Advantages of Zipper Method:

    • Zipper method to deal with the conflict is simple, and no accumulation phenomenon, that is, non-synonym will never conflict, so the average search length is short;
    • Because of the dynamic application of the node space on each linked list in the Zipper method, it is more suitable for the case that the table length can not be determined before watchmaking.
    • In a hash list constructed with the Zipper method, the deletion of nodes is easy to implement. Simply delete the corresponding node on the list.

Disadvantages of the Zipper method:

    • Pointers require additional space, so when the node size is small, open addressing method is more space-saving, and if the saving of the pointer space to expand the scale of the hash table, can make the filling factor smaller, which reduces the open addressing method of conflict, thus improving the average search speed

Why is hashmap in java1.8 with red and black trees?

After the jdk1.8 version, Java has made improvements to HashMap, where the list length is greater than 8, and the subsequent data is in a red-black tree to speed up the retrieval.

Example: The put operation of HashMap:

What is the length of the array in the HashMap as the n power of 2?

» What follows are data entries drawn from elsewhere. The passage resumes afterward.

Definition happen (e : pevent) (t : table) : table :=
  match e with
  | Fork parent pid stubborn =>
      match find (fun p => (p_pid p =? parent) && p_runs p) t with
      | Some p => t ++ [forked pid stubborn p]
      | None => t
      end
  | Exit pid => onPid pid stopped t
  | Setsid pid =>
      onPid pid (fun p => {| p_pid := p_pid p; p_group := p_pid p; p_job := p_job p; p_ours := p_ours p;
                             p_runs := p_runs p; p_stubborn := p_stubborn p |}) t
  | Reap pid => List.filter (fun p => negb (p_pid p =? pid) || p_runs p) t
  end.

Definition happens (es : list pevent) (t : table) : table := fold_left (fun t e => happen e t) es t.

Inductive signal : Type := SIGTERM | SIGKILL.

Definition deliver (s : signal) (p : process) : process :=
  match s with SIGKILL => stopped p | SIGTERM => if p_stubborn p then p else stopped p end.

Definition ESRCH : error := Sentinel "no such process".
Definition ErrProcessDone : error := Sentinel "os: process already finished".

(** [syscall.Kill(-group, s)], and [Process.Kill] of the child, which is done
    with it once it has been waited for, whoever has its id by then. *)
Definition killGroup (group : Z) (s : signal) (t : table) : res error unit * table :=
  if existsb (fun p => p_group p =? group) t
  then (Ok tt, map (fun p => if p_group p =? group then deliver s p else p) t)
  else (Err ESRCH, t).
(* ===== verification/JobRun.v ===== *)
(** * JobRun: a job from its dispatch to its result (jobs/jobs.go)

    [execute] hands a decoded job to the component that runs its kind, and
    [runJob] around it turns a panic into a result.  What [runJob] needs of
    each component is one promise, the class [Reporting]: what was published
    for the job holds exactly one terminal result, attributed to the job and to
    its schedule entry.  The runner of scripts, patch jobs, the update job,
    inventory refresh and the refusal of an unknown kind each discharge it, so
    the theorem about every job is proved once, against the class.  A handler
    that was built without a runner is lent the module's. *)
From S2P Require Import Prelude GoLib GoText GoOS Swap Tracker Apply Scripts Patch PatchRun PatchJobs Runner Handlers.

(** What a component promises of the events it published for a job. *)
Class Reporting (spec : JobSpec) (evs : list event) : Prop :=
  reporting : exists r, Handlers.resultsOf evs = [(JobID spec, r)] /\ jr_EntryID r = EntryID spec.

(** ** execute and runJob *)

Section dispatch.
(** What each component publishes when it is given the job; the version, the
    inventory refresh as it comes out, and its duration. *)
Context (scriptRun patchJob updateJob : list event) (version : bytes) (refresh : option bool) (ms : Z).

Definition execute (spec : JobSpec) : list event :=
  if bool_decide (Kind spec = KindScriptRun) || bool_decide (Kind spec = []) then scriptRun
  else if bool_decide (Kind spec = KindInventoryRefresh) then runInventoryRefresh spec refresh ms
  else if bool_decide (Kind spec = KindPatchScan) || bool_decide (Kind spec = KindPatchInstall) then patchJob
  else if bool_decide (Kind spec = KindAgentUpdate) then updateJob
  else unsupportedJob version spec.

(** [panic]: how many events were out before a panic, and its cause. *)
Definition runJob (spec : JobSpec) (panic : option (nat * bytes)) : list event :=
  match panic with
  | None => execute spec
  | Some (k, cause) => take k (execute spec) ++ jobPanicked spec cause
  end.
End dispatch.

(** ** The components *)

(** What the runner and a patch job publish, as events of the module. *)
Definition ofRun (spec : JobSpec) (e : runEvent) : event :=
  match e with
  | RProgress pct ph note => EvProgress (JobID spec) pct ph note
  | RResult r => Handlers.publishResult spec r
  | RAudit _ _ _ => EvAudit (str "script.executed") (JobID spec)
  end.

Definition ofPatch (spec : JobSpec) (e : jobEvent) : event :=
  match e with
  | JProgress pct ph note => EvProgress (JobID spec) pct ph note
  | JAudit name _ _ => EvAudit name (JobID spec)
  | JStderr text => EvStderr spec text
  | JResult res _ => Handlers.publishResult spec res
  end.

Lemma ofRun_results spec evs :
  Handlers.resultsOf (map (ofRun spec) evs) =
  map (fun r => (JobID spec, with_entry (EntryID spec) r)) (Runner.resultsOf evs).
Proof. induction evs as [|[] evs IH]; [done|done| |done]. cbn. by f_equal. Qed.

(** A job whose runner has returned: with a process, or through [abort]. *)
Inductive ranTo (spec : JobSpec) (r : run) : Prop :=
  | ran_process emit window path ctx started now acts :
      runSteps emit spec window acts (startRun spec path ctx started now) = Some r -> ranTo spec r
  | ran_nothing emit window text e ctx started now acts :
      runSteps emit spec window acts (abortRun emit spec text e ctx started now) = Some r -> ranTo spec r.

Lemma ranTo_events spec r res : ranTo spec r -> rn_phase r = Finished res -> Runner.resultsOf (rn_events r) = [res].
Proof.
  intros [emit window path ctx started now acts Hr|emit window text e ctx started now acts Hr] Hp.
  - apply (runSteps_inv emit spec window false) in Hr as [_ _ _ _ _ Ie]; [|apply startRun_inv]. by rewrite Hp in Ie.
  - apply (runSteps_inv emit spec window true) in Hr as [_ _ _ _ _ Ie]; [|apply abortRun_inv]. by rewrite Hp in Ie.
Qed.

Lemma script_reporting spec r res :
  ranTo spec r -> rn_phase r = Finished res -> Reporting spec (map (ofRun spec) (rn_events r)).
Proof. intros Hr Hp. red. rewrite ofRun_results, (ranTo_events spec r res) by done. by eexists. Qed.

#[export] Instance inventory_reporting spec refresh ms : Reporting spec (runInventoryRefresh spec refresh ms).
Proof. red. unfold runInventoryRefresh. destruct refresh as [[]|]; by eexists. Qed.

#[export] Instance unsupported_reporting spec version : Reporting spec (unsupportedJob version spec).
Proof. by eexists. Qed.

Lemma finish_reports d spec res summary ms version out :
  ud_Runner d = true -> Reporting spec (finish d spec res summary ms version out).
Proof.
  intros Hr. destruct (finish_shape d spec res summary ms version out Hr) as (pre & -> & Hp & _). red.
  exists (with_entry (EntryID spec) (with_duration ms res)). split; [|done].
  rewrite Handlers.resultsOf_app, Hp. repeat case_match; done.
Qed.

(** The update job, whatever its body decodes to and the pipeline returns, when
    the module has a runner to lend it. *)
#[export] Instance update_reporting spec audit version d parse apply text ms :
  Reporting spec (Handlers.Execute (updateDepsOf true audit version d) spec parse apply text ms).
Proof.
  set (d' := updateDepsOf true audit version d). assert (Hr : ud_Runner d' = true) by apply orb_true_r.
  unfold Handlers.Execute.
  assert (Hcons : forall pct ph note evs, Reporting spec evs -> Reporting spec (EvProgress (JobID spec) pct ph note :: evs)) by done.
  apply Hcons. destruct parse as [req|msg]; [|by apply finish_reports]. destruct (ready d'); [by apply finish_reports|].
  apply Hcons. destruct (apply _ _) as [out err]. by apply finish_reports.
Qed.

(** Events among which there is no result. *)
Definition silent (spec : JobSpec) (evs : list jobEvent) : Prop := Handlers.resultsOf (map (ofPatch spec) evs) = [].

Lemma scan_silent spec d s : silent spec (HandlePatchScan d s).1.1.
Proof. unfold HandlePatchScan, mbind. destruct (pd_Refresh d) as [f|]; [by destruct (f s)|done]. Qed.

Lemma silent_app spec a b : silent spec a -> silent spec b -> silent spec (a ++ b).
Proof. unfold silent. intros Ha Hb. by rewrite map_app, Handlers.resultsOf_app, Ha, Hb. Qed.

Lemma relay_silent spec evs : silent spec (flat_map relay evs).
Proof. induction evs as [|e evs IH]; [done|]. cbn [flat_map]. apply silent_app; [by destruct e|done]. Qed.

Lemma emit_silent spec d name l m : silent spec (emit d name l m).
Proof. unfold emit. by destruct (pd_Audit d). Qed.

Lemma install_silent spec d ctx ids s : silent spec (HandlePatchInstall d ctx ids s).1.1.
Proof.
  unfold HandlePatchInstall, mbind, gets. case_bool_decide; [done|]. destruct (pd_Manager d) as [[b|e]|]; [|done|done].
  destruct (b_Install b ctx ids true s) as [out s1]. destruct (pd_Refresh d) as [f|]; [destruct (f s1)|]; apply relay_silent.
Qed.

(** A patch job, with any backend, when the module has a runner to lend it. *)
#[export] Instance patch_reporting spec audit text unmarshalObj unmarshalArr (d : PatchDeps) (s : mstate) :
  Reporting spec (map (ofPatch spec) (PatchJobs.Execute text unmarshalObj unmarshalArr (patchDepsOf true audit d) spec s).1.1).
Proof.
  set (d' := patchDepsOf true audit d). assert (Hr : pd_Runner d' = true) by apply orb_true_r.
  assert (Hend : forall evs pct ph note summary pct' ph' note' res r, silent spec evs ->
    Reporting spec (map (ofPatch spec) (JProgress pct ph note :: evs ++ [JStderr summary] ++ JProgress pct' ph' note' :: [JResult res r]))).
  { intros * Hs. red. exists (with_entry (EntryID spec) res). split; [|done]. cbn [map]. rewrite map_app.
    change (Handlers.resultsOf (?e :: ?l)) with (Handlers.resultsOf ([e] ++ l)). rewrite !Handlers.resultsOf_app.
    unfold silent in Hs. by rewrite Hs. }
  unfold PatchJobs.Execute, mbind, gets. rewrite Hr. case_bool_decide; [|case_bool_decide].
  - pose proof (scan_silent spec d' s) as Hs. destruct (HandlePatchScan d' s) as [[evs [st err]] s1].
    apply Hend, silent_app; [done|apply emit_silent].
  - match goal with |- context [HandlePatchInstall d' ?c ?i s] =>
      pose proof (install_silent spec d' c i s) as Hs; destruct (HandlePatchInstall d' c i s) as [[evs [st err]] s1] end.
    apply Hend, silent_app; [done|apply emit_silent].
  - by apply Hend.
Qed.

(** ** Every job *)

#[export] Instance execute_reporting scriptRun patchJob updateJob version refresh ms spec :
  Reporting spec scriptRun -> Reporting spec patchJob -> Reporting spec updateJob ->
  Reporting spec (execute scriptRun patchJob updateJob version refresh ms spec).
Proof. intros. unfold execute. repeat (destruct (_ || _) || case_bool_decide); apply _. Qed.

Lemma take_results evs k id r :
  Handlers.resultsOf evs = [(id, r)] -> Handlers.resultsOf (take k evs) = [] \/ Handlers.resultsOf (take k evs) = [(id, r)].
Proof.
  rewrite <- (take_drop k evs) at 1. rewrite Handlers.resultsOf_app.
  destruct (Handlers.resultsOf (take k evs)) as [|x [|y l]]; [by left| |done]. cbn. intros [= -> _]. by right.
Qed.

(** C8: Every job gets its terminal result.  Whatever its kind is, known or not,
    and whatever the host, the backend, the script or the update does, a job
    that runs to its end publishes exactly one result, under its own id and its
    schedule entry.  A job that panics anywhere before its result publishes
    exactly one too, failed with -1; one that panics after it publishes that
    same failure behind the result it had. *)
Theorem every_job_is_reported version refresh ms audit spec run res d parse apply errText text obj arr pd s :
  ranTo spec run -> rn_phase run = Finished res ->
  let job := runJob (map (ofRun spec) (rn_events run))
    (map (ofPatch spec) (PatchJobs.Execute text obj arr (patchDepsOf true audit pd) spec s).1.1)
    (Handlers.Execute (updateDepsOf true audit version d) spec parse apply errText ms) version refresh ms spec in
  let failed := (JobID spec, with_entry (EntryID spec) (plainResult StatusFailed (-1))) in
  exists r, jr_EntryID r = EntryID spec /\ Handlers.resultsOf (job None) = [(JobID spec, r)] /\
    forall k cause,
      let before := Handlers.resultsOf (take k (job None)) in
      Handlers.resultsOf (job (Some (k, cause))) = before ++ [failed] /\ (before = [] \/ before = [(JobID spec, r)]).
Proof.
  intros Hrun Hres job failed. pose proof (script_reporting spec run res Hrun Hres) as Hs.
  assert (Hx : Reporting spec (job None)) by (unfold job, runJob; apply _).
  destruct Hx as (r & Hr & He). exists r. split_and!; [done|done|]. intros k cause. cbv zeta.
  split; [|by apply take_results]. change (job (Some (k, cause))) with (take k (job None) ++ jobPanicked spec cause).
  by rewrite Handlers.resultsOf_app.
Qed.

(** A script that ran to its end, in a module whose handlers were given
    nothing. *)
Definition bareUpdate : UpdateDeps :=
  {| ud_StateDir := []; ud_Version := []; ud_Runner := false; ud_Audit := false; ud_Restart := false; ud_Handoff := false |}.
Definition barePatch : PatchDeps := {| pd_Manager := None; pd_Refresh := None; pd_Runner := false; pd_Audit := false |}.

Lemma every_job_is_reported_witness :
  ranTo demoJob plainEnd /\
  let job := runJob (map (ofRun demoJob) (rn_events plainEnd))
    (map (ofPatch demoJob) (PatchJobs.Execute (fun _ => []) (fun _ => None) (fun _ => None)
       (patchDepsOf true true barePatch) demoJob (MState 0 [] false false)).1.1)
    (Handlers.Execute (updateDepsOf true true [] bareUpdate) demoJob (Err []) (fun _ _ => (None, None)) (fun _ => []) 0)
    [] None 0 demoJob in
  exists r, Handlers.resultsOf (job None) = [(JobID demoJob, r)] /\
    Handlers.resultsOf (job (Some (2%nat, str "boom"))) =
      Handlers.resultsOf (take 2 (job None)) ++ [(JobID demoJob, with_entry (EntryID demoJob) (plainResult StatusFailed (-1)))].
Proof.
  assert (Hran : ranTo demoJob plainEnd) by exact (ran_process demoJob plainEnd _ _ _ _ _ _ _ (proj1 plainRun_ends)).
  split; [exact Hran|]. intros job.
  destruct (every_job_is_reported [] None 0 true demoJob plainEnd plainRes bareUpdate (Err []) (fun _ _ => (None, None))
    (fun _ => []) (fun _ => []) (fun _ => None) (fun _ => None) barePatch (MState 0 [] false false)
    Hran (proj2 plainRun_ends)) as (r & Hr & Hone & Hpanic).
  exists r. split; [exact Hone|]. exact (proj1 (Hpanic 2%nat (str "boom"))).
Defined.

Use the Indexfor method in HashMap to return the location where the object is saved:

static int indexfor (int h,int length) {    return  H & (length-1);} static int hash (int h) {    h ^= (H >>> a) ^ (h >>>12);    Return h ^ (H >>> 7) ^ (H >>> 4);}

So the array length is 2 of the n-th square:

    1. H & (Table.length-1) to the object of the Save bit, 2 of the N power minus 1 in each digit value is 1, all 1 and operation speed will be greatly improved;
    2. Array length of 2 n times, the different key value of the index of the same probability is smaller, reduce the probability of the hash collision, the same query does not need to always traverse the linked list, query efficiency has been improved;



Reference:
Links: https://www.jianshu.com/p/dff8f4641814

Links: 75331926

Several problems of Java's HashMap

Contact Us

The content source of this page is from Internet, which doesn't represent Alibaba Cloud's opinion; products and services mentioned on that page don't have any relationship with Alibaba Cloud. If the content of the page makes you feel confusing, please write us an email, we will handle the problem within 5 days after receiving your email.

If you find any instances of plagiarism from the community, please send an email to: info-contact@alibabacloud.com and provide relevant evidence. A staff member will contact you within 5 working days.

A Free Trial That Lets You Build Big!

Start building with 50+ products and up to 12 months usage for Elastic Compute Service

  • Sales Support

    1 on 1 presale consultation

  • After-Sales Support

    24/7 Technical Support 6 Free Tickets per Quarter Faster Response

  • Alibaba Cloud offers highly flexible support services tailored to meet your exact needs.